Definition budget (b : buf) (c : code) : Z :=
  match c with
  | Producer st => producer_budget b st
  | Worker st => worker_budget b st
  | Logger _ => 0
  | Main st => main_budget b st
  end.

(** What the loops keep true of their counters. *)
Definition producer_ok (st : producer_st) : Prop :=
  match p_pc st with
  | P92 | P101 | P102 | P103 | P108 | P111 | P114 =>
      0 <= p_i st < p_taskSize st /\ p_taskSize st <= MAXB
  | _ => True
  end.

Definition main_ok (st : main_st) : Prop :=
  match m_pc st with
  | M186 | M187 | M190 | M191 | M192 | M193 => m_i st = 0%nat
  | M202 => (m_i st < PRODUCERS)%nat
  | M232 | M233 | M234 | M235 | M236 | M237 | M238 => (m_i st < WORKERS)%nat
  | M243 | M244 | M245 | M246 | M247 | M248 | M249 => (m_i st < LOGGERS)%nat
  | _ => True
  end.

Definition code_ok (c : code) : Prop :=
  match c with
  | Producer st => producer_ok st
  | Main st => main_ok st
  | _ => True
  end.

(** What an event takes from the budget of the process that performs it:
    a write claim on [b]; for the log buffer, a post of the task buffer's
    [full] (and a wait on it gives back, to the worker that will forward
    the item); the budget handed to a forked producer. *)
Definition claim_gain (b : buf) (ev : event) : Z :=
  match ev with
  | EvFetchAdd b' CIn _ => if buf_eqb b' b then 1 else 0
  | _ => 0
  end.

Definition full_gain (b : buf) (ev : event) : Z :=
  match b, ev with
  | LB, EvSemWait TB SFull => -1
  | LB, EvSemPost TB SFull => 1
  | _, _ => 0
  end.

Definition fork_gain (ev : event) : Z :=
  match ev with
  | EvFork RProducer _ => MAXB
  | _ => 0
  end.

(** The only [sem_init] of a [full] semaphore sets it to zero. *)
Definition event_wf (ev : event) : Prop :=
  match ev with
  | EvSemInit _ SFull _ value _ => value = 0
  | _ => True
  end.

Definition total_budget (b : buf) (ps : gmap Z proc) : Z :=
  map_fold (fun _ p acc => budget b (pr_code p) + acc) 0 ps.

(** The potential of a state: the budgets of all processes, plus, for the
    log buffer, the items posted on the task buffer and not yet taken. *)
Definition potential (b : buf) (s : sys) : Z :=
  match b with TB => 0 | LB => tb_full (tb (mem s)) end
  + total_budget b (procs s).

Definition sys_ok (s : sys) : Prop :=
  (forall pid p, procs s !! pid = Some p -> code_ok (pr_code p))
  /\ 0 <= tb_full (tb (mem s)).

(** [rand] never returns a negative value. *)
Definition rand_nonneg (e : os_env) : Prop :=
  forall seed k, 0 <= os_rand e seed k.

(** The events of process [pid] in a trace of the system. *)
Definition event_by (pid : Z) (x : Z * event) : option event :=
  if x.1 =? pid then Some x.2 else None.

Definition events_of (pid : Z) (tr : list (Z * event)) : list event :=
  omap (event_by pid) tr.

==

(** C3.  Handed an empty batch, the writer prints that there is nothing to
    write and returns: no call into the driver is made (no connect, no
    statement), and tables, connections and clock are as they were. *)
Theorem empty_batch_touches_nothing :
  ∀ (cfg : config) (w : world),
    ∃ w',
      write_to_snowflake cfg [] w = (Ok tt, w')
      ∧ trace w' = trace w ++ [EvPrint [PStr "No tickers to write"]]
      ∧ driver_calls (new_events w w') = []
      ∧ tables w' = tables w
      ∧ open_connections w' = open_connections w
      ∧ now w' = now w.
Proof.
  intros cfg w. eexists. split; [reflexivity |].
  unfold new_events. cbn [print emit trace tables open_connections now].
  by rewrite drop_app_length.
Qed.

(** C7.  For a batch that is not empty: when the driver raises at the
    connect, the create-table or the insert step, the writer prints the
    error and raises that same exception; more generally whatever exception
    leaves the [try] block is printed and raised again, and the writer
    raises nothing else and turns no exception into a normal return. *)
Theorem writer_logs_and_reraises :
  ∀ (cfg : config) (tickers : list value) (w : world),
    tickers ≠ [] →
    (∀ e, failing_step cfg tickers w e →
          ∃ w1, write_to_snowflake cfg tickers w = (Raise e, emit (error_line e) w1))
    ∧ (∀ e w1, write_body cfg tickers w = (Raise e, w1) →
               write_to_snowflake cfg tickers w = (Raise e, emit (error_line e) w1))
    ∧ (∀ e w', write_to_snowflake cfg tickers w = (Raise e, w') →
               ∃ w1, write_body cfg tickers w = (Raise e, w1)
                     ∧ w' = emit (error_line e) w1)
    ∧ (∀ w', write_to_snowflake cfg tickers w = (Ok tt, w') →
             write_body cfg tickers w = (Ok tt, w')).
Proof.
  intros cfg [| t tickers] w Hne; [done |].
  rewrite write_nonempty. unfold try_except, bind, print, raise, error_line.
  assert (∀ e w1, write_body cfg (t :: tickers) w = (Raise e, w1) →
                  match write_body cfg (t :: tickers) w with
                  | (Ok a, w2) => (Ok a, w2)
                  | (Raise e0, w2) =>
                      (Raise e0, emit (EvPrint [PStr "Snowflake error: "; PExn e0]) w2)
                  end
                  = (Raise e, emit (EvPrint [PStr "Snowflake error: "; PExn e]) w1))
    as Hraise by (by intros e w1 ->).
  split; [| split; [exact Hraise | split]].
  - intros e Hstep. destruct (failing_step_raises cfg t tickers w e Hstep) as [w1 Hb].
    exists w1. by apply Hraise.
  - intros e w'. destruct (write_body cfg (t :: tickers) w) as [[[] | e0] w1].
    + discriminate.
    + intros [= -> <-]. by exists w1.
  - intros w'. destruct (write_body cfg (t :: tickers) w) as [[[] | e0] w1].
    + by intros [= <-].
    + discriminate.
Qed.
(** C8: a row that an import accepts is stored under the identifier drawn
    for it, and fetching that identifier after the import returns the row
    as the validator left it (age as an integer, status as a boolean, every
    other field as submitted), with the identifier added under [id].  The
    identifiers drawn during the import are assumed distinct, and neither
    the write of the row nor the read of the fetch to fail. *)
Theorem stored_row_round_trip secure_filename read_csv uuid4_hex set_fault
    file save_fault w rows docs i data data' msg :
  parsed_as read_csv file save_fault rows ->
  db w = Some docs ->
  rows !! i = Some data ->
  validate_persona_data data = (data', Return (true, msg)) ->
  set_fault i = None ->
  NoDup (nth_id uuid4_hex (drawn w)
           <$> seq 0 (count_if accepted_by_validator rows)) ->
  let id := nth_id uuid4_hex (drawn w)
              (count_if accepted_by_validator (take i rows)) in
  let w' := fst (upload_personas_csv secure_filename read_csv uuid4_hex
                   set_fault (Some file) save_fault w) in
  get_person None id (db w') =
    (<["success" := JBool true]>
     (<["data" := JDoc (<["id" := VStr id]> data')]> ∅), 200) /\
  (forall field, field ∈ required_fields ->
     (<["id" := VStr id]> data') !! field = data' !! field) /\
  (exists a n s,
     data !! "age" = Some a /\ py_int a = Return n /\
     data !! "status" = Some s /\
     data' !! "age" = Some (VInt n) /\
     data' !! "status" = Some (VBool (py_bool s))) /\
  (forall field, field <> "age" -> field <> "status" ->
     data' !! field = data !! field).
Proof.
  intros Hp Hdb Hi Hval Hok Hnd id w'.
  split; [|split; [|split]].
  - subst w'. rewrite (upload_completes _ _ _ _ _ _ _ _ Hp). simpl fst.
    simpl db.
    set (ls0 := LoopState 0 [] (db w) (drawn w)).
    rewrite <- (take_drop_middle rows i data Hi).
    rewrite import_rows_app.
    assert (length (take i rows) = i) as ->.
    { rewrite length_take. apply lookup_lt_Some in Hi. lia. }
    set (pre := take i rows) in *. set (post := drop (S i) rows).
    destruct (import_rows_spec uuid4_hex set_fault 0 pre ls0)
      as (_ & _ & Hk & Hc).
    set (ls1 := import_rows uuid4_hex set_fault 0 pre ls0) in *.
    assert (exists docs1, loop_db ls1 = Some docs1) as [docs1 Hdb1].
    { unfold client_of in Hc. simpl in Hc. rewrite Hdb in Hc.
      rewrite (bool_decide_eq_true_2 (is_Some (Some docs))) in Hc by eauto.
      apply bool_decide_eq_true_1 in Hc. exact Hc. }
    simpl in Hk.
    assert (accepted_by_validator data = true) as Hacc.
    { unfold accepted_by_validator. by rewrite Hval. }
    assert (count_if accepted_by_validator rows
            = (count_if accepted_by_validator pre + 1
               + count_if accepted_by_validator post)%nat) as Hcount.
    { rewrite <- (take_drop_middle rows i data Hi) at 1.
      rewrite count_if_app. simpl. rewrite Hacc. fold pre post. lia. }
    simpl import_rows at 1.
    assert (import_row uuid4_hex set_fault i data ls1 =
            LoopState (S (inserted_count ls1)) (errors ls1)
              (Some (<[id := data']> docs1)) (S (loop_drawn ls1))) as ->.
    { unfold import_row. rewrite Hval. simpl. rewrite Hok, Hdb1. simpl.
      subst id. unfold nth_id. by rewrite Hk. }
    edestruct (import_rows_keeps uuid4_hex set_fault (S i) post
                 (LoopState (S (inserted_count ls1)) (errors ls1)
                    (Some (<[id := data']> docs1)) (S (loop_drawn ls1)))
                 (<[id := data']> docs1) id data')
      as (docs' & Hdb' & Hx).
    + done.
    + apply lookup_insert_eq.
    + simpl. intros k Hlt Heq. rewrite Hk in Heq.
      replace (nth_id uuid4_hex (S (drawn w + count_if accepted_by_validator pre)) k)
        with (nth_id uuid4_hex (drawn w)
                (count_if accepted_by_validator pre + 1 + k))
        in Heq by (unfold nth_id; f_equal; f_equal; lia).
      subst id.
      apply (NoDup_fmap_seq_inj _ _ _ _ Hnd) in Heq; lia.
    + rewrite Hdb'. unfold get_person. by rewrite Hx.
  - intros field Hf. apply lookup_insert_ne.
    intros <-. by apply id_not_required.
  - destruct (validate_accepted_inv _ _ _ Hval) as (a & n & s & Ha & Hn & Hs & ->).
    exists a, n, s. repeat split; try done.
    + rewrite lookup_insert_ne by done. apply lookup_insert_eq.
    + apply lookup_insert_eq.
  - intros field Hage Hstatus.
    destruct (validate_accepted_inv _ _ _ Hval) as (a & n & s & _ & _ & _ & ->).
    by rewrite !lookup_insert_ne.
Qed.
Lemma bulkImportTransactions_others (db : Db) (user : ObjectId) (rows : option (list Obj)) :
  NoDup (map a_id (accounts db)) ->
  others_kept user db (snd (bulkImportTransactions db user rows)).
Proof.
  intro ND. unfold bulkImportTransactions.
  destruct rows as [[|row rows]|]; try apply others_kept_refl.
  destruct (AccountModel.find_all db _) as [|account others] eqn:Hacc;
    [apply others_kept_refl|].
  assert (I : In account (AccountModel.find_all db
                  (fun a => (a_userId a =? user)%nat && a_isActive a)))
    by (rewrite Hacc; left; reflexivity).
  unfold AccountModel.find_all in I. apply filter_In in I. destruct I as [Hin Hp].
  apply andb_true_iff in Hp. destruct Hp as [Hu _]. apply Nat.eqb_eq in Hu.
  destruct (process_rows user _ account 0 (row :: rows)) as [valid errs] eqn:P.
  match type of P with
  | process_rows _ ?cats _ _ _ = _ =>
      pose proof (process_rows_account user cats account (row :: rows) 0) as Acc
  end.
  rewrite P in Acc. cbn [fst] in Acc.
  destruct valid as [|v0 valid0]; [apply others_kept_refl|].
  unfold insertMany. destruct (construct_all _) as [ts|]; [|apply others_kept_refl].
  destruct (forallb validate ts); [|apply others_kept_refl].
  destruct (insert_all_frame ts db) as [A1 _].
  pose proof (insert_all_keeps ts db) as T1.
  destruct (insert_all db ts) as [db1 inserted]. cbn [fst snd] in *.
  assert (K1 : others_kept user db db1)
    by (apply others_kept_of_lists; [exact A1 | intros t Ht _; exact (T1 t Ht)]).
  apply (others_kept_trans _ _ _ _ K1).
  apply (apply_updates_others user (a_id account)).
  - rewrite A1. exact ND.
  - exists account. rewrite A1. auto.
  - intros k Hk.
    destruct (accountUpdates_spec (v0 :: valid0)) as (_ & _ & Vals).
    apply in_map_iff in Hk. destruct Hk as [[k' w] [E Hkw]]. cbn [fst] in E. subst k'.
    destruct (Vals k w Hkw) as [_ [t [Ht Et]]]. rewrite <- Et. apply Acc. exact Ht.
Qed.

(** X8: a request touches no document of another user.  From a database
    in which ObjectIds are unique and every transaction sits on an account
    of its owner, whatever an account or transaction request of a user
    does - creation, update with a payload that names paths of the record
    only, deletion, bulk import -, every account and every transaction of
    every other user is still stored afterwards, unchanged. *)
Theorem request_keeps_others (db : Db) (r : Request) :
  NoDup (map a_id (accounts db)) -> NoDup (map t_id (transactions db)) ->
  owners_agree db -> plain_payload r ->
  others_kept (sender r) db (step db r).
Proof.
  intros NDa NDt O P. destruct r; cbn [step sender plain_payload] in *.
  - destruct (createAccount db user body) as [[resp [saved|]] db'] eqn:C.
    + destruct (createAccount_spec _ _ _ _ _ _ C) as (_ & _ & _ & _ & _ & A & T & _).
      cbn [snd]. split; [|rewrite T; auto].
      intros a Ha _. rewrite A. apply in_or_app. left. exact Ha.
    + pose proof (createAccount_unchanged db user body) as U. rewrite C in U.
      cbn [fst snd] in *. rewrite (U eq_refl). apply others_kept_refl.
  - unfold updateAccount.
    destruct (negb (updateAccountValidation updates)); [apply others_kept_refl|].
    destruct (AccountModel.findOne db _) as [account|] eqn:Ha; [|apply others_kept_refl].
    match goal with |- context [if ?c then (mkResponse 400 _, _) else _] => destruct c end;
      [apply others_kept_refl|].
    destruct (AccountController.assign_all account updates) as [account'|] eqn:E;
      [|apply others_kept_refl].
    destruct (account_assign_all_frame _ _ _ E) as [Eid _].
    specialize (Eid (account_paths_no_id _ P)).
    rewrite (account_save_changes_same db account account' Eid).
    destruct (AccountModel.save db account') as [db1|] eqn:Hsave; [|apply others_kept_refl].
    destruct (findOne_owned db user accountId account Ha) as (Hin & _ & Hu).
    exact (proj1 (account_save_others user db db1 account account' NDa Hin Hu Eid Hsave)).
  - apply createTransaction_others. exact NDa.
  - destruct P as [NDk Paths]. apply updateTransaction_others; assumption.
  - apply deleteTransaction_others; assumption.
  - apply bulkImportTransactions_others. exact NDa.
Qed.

--

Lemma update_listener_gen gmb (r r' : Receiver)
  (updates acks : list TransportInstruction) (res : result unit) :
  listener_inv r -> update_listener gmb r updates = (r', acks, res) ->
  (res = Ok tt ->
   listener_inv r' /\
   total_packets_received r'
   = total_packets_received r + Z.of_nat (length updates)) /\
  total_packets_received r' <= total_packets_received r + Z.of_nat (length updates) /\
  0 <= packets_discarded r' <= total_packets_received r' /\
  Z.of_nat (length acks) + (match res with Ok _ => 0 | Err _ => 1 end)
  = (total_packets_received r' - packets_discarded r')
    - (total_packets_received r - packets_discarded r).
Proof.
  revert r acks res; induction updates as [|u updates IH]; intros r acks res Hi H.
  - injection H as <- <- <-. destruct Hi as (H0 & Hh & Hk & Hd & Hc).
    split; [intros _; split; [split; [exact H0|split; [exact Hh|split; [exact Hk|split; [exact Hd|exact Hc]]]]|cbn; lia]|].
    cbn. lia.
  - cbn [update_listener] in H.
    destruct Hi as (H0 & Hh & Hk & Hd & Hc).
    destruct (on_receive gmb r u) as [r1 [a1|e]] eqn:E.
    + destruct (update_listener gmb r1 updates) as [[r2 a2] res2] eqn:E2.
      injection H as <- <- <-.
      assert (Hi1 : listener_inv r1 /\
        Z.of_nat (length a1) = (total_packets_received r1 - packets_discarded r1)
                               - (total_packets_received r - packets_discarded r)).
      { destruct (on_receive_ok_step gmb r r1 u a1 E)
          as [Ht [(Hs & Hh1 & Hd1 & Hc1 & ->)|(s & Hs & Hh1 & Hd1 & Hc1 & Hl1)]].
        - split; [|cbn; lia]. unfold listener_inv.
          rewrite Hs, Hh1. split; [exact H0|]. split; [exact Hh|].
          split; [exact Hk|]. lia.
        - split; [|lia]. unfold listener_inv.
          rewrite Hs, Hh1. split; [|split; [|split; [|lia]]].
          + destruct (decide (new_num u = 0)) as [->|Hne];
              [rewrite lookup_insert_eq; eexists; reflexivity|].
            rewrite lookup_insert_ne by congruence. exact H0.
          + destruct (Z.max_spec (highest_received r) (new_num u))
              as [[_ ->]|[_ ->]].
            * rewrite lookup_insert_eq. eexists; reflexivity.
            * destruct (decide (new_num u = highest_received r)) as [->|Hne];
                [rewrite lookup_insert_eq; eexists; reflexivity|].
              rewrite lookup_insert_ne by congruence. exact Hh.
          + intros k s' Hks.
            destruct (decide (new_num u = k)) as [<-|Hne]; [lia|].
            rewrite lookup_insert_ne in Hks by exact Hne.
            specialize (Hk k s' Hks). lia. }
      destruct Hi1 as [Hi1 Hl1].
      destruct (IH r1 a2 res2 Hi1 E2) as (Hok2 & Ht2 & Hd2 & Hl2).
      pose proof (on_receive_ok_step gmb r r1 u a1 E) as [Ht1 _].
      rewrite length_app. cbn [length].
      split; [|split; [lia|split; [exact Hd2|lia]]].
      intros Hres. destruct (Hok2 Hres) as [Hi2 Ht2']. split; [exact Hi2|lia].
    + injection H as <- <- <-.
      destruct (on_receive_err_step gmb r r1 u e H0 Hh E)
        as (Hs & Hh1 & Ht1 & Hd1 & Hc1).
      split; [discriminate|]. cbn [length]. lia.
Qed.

Exercise prompt:
Out of the material above, output word for word the line with "Definition budget (b", the line with "[full] (and a", and all lines between them, with nothing else.

Exercise response:
Definition budget (b : buf) (c : code) : Z :=
  match c with
  | Producer st => producer_budget b st
  | Worker st => worker_budget b st
  | Logger _ => 0
  | Main st => main_budget b st
  end.

(** What the loops keep true of their counters. *)
Definition producer_ok (st : producer_st) : Prop :=
  match p_pc st with
  | P92 | P101 | P102 | P103 | P108 | P111 | P114 =>
      0 <= p_i st < p_taskSize st /\ p_taskSize st <= MAXB
  | _ => True
  end.

Definition main_ok (st : main_st) : Prop :=
  match m_pc st with
  | M186 | M187 | M190 | M191 | M192 | M193 => m_i st = 0%nat
  | M202 => (m_i st < PRODUCERS)%nat
  | M232 | M233 | M234 | M235 | M236 | M237 | M238 => (m_i st < WORKERS)%nat
  | M243 | M244 | M245 | M246 | M247 | M248 | M249 => (m_i st < LOGGERS)%nat
  | _ => True
  end.

Definition code_ok (c : code) : Prop :=
  match c with
  | Producer st => producer_ok st
  | Main st => main_ok st
  | _ => True
  end.

(** What an event takes from the budget of the process that performs it:
    a write claim on [b]; for the log buffer, a post of the task buffer's
    [full] (and a wait on it gives back, to the worker that will forward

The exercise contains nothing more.